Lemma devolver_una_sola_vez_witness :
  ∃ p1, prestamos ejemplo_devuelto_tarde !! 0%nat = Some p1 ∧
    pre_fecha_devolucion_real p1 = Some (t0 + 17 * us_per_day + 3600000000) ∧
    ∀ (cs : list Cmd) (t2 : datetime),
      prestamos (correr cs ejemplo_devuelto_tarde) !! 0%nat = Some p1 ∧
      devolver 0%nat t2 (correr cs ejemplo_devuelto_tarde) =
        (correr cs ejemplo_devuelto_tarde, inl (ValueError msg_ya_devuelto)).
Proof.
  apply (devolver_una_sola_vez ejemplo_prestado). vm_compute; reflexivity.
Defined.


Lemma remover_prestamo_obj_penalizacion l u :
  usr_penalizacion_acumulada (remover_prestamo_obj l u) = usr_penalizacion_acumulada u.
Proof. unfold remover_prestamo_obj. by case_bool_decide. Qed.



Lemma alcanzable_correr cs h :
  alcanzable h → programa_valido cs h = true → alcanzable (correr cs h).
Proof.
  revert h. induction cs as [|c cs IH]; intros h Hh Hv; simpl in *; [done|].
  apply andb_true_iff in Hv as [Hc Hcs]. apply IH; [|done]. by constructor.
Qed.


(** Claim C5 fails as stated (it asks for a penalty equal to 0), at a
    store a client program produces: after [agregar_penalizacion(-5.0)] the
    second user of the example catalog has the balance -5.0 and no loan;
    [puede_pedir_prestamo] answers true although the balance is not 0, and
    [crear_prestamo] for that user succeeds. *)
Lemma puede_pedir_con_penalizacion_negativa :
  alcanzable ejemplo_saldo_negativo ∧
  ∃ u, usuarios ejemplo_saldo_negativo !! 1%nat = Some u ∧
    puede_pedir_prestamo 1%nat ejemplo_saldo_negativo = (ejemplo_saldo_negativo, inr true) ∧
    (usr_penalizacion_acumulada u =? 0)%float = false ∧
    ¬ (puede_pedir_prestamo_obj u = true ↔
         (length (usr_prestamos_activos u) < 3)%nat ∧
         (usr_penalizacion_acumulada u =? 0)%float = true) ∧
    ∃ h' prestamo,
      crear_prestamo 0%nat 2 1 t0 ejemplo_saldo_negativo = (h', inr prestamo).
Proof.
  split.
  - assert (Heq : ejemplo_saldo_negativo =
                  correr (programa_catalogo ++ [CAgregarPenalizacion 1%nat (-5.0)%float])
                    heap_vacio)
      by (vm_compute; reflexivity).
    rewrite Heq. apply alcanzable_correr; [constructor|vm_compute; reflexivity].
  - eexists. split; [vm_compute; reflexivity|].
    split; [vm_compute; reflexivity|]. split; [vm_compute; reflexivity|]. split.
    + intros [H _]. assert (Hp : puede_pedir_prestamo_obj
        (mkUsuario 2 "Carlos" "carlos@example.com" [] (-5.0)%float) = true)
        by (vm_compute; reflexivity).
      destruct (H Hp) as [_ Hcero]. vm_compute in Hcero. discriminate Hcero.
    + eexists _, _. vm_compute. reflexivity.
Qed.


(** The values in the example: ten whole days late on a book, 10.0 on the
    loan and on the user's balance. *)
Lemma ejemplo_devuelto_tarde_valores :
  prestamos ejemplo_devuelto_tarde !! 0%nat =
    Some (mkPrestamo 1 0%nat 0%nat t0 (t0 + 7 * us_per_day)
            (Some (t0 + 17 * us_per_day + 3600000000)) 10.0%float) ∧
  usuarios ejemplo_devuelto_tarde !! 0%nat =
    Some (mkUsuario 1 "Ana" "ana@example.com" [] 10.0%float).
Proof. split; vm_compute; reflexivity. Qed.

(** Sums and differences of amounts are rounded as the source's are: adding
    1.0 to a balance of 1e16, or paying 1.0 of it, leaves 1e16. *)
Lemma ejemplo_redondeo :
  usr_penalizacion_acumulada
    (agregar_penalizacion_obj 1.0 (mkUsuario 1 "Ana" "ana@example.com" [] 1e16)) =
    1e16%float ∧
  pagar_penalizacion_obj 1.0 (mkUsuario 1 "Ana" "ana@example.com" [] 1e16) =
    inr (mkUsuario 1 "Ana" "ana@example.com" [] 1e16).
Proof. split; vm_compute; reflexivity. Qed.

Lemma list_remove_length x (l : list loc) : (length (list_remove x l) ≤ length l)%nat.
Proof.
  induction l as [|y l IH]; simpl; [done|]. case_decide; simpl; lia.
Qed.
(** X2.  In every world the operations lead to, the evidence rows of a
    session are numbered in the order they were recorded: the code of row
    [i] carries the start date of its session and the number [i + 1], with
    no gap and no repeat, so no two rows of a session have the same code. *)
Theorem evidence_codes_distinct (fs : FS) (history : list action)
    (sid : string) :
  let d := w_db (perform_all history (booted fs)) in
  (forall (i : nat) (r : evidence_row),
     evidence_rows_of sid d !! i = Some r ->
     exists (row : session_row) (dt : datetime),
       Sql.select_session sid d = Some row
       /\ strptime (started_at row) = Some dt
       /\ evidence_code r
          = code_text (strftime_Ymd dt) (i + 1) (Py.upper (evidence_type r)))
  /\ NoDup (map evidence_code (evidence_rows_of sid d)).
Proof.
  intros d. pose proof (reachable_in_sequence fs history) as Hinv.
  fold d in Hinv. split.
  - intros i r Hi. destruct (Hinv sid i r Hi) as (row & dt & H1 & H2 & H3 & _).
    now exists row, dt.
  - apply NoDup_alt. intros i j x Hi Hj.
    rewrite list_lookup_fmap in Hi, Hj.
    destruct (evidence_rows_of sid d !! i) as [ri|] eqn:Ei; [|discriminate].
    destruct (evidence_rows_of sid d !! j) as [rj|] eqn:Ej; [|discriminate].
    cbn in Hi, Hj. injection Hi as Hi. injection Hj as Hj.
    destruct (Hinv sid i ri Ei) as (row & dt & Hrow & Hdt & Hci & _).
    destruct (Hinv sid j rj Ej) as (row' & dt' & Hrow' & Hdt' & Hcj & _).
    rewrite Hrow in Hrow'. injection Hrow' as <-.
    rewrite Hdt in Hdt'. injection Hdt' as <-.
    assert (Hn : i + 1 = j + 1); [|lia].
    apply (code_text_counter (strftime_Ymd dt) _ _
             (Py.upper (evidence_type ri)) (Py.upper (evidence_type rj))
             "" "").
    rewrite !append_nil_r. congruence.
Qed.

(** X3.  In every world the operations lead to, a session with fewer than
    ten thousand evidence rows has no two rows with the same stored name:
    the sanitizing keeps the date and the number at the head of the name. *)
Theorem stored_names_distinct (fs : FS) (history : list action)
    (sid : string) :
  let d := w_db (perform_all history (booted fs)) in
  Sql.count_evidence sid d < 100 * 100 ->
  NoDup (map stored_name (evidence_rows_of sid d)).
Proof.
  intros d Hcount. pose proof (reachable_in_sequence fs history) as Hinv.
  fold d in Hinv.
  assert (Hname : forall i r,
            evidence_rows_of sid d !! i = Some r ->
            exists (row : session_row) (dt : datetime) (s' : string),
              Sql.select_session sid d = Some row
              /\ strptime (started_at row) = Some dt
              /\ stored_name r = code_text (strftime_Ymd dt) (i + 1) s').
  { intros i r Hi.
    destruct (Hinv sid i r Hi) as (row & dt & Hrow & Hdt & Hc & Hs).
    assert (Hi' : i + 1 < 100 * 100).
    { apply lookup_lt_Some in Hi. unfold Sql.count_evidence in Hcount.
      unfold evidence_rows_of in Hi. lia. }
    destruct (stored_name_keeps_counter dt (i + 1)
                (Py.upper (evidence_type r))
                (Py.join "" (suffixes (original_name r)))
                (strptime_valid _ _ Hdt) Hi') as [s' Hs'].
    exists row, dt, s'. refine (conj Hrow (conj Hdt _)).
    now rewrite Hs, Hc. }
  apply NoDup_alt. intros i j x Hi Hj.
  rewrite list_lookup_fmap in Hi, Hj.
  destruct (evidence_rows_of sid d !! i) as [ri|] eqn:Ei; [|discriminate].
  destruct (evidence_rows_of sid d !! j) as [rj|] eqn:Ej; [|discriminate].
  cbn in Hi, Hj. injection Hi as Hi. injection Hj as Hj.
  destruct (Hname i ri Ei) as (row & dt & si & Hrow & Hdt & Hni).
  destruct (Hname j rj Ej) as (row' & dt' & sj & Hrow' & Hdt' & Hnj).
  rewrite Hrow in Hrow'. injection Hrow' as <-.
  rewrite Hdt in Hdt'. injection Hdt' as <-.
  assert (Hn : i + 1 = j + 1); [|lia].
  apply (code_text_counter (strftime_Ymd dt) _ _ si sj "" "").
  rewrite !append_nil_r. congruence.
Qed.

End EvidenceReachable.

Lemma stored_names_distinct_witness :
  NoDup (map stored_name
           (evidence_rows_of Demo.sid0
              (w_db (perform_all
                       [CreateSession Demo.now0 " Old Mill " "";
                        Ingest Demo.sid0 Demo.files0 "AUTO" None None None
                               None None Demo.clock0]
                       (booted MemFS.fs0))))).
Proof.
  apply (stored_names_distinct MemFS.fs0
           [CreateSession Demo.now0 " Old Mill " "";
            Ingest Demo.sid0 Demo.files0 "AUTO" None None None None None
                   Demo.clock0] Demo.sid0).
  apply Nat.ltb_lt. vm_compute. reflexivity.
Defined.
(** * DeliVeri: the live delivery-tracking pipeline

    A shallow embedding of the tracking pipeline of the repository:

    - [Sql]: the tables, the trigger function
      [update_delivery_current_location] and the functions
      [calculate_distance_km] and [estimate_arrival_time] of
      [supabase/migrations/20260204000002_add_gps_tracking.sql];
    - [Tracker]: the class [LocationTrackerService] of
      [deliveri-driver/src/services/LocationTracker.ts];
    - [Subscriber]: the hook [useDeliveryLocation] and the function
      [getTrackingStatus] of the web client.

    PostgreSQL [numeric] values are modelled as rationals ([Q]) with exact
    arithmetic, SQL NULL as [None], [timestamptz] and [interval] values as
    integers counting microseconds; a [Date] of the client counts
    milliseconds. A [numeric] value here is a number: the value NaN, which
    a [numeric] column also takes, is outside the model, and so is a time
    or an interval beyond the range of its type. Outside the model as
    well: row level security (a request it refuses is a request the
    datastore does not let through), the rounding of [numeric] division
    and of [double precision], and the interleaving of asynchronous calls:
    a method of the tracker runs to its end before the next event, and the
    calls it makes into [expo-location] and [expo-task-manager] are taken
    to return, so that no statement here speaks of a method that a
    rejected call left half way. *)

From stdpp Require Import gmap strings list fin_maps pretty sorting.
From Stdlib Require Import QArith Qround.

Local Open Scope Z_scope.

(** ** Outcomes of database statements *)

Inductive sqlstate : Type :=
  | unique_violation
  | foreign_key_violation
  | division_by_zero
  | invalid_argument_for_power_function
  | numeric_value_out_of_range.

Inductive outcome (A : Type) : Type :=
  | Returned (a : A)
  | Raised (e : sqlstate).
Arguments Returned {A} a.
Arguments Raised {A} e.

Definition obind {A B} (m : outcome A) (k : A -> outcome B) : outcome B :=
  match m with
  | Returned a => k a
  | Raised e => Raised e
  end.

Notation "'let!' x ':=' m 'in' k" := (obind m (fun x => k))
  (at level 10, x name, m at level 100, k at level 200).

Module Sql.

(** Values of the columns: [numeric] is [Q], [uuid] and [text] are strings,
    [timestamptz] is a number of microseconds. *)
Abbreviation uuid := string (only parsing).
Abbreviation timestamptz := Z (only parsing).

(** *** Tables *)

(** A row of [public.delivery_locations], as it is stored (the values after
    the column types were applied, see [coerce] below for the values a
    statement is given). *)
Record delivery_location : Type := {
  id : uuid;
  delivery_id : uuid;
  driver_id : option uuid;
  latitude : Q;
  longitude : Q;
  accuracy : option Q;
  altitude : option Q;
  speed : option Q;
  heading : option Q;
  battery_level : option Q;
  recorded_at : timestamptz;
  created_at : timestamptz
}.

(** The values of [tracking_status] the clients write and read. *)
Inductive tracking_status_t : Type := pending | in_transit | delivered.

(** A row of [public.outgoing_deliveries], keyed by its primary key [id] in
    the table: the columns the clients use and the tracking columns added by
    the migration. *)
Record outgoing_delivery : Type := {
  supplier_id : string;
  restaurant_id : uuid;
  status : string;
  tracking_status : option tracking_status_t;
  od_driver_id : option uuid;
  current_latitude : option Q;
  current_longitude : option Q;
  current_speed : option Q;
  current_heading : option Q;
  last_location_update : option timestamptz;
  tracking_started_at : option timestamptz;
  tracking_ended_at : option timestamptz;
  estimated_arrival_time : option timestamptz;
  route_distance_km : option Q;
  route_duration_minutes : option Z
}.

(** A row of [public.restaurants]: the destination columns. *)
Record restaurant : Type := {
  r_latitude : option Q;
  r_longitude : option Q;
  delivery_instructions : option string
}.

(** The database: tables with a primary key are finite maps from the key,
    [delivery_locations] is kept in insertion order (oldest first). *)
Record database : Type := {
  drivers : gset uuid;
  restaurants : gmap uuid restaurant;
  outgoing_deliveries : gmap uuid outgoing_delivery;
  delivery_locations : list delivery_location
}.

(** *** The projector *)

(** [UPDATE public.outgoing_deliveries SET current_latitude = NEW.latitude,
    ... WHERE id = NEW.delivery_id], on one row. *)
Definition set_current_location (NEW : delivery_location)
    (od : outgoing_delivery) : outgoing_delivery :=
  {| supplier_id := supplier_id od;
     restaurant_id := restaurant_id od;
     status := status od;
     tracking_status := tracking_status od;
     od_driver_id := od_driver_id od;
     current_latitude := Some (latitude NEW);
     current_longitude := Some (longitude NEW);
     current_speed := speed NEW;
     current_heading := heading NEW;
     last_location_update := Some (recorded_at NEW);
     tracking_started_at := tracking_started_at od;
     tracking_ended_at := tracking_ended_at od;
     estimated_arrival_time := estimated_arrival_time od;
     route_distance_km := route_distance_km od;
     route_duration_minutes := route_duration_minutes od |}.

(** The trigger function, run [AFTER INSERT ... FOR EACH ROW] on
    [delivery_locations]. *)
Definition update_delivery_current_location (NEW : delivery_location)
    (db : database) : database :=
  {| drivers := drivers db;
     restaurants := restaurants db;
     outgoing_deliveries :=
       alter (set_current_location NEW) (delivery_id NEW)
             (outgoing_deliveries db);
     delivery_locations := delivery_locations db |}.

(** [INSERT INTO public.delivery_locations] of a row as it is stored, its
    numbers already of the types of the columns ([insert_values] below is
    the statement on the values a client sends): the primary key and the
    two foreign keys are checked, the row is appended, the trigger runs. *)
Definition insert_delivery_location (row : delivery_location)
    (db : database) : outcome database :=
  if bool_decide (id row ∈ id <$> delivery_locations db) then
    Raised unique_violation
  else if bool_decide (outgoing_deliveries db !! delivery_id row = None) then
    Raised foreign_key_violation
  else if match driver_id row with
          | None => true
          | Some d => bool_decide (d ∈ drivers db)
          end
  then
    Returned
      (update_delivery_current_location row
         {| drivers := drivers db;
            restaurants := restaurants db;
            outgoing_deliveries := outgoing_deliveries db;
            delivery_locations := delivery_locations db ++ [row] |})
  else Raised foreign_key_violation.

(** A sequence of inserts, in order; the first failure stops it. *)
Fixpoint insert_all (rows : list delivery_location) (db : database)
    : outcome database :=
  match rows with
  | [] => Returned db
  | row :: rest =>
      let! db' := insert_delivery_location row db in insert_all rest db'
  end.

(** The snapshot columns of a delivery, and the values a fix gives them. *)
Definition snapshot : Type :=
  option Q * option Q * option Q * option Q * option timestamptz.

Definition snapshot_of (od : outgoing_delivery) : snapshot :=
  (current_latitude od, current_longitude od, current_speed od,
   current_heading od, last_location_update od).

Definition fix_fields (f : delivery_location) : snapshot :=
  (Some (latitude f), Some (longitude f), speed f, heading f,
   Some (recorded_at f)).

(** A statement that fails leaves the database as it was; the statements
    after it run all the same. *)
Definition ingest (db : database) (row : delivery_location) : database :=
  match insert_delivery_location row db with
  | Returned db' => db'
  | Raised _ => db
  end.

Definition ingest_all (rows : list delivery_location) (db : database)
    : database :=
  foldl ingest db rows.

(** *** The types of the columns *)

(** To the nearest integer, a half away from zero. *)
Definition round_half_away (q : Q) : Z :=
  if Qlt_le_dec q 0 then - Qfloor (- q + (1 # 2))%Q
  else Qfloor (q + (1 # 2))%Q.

■ **WHAT YOU HAVE TO DO**
An exact copy of the lines above, from the one containing "correr (programa_catalogo ++" down to the one containing "Some (mkPrestamo 1" and including both, is the whole answer; retype it and nothing else.

■ **EXERCISE SOLUTION**
                  correr (programa_catalogo ++ [CAgregarPenalizacion 1%nat (-5.0)%float])
                    heap_vacio)
      by (vm_compute; reflexivity).
    rewrite Heq. apply alcanzable_correr; [constructor|vm_compute; reflexivity].
  - eexists. split; [vm_compute; reflexivity|].
    split; [vm_compute; reflexivity|]. split; [vm_compute; reflexivity|]. split.
    + intros [H _]. assert (Hp : puede_pedir_prestamo_obj
        (mkUsuario 2 "Carlos" "carlos@example.com" [] (-5.0)%float) = true)
        by (vm_compute; reflexivity).
      destruct (H Hp) as [_ Hcero]. vm_compute in Hcero. discriminate Hcero.
    + eexists _, _. vm_compute. reflexivity.
Qed.


(** The values in the example: ten whole days late on a book, 10.0 on the
    loan and on the user's balance. *)
Lemma ejemplo_devuelto_tarde_valores :
  prestamos ejemplo_devuelto_tarde !! 0%nat =
    Some (mkPrestamo 1 0%nat 0%nat t0 (t0 + 7 * us_per_day)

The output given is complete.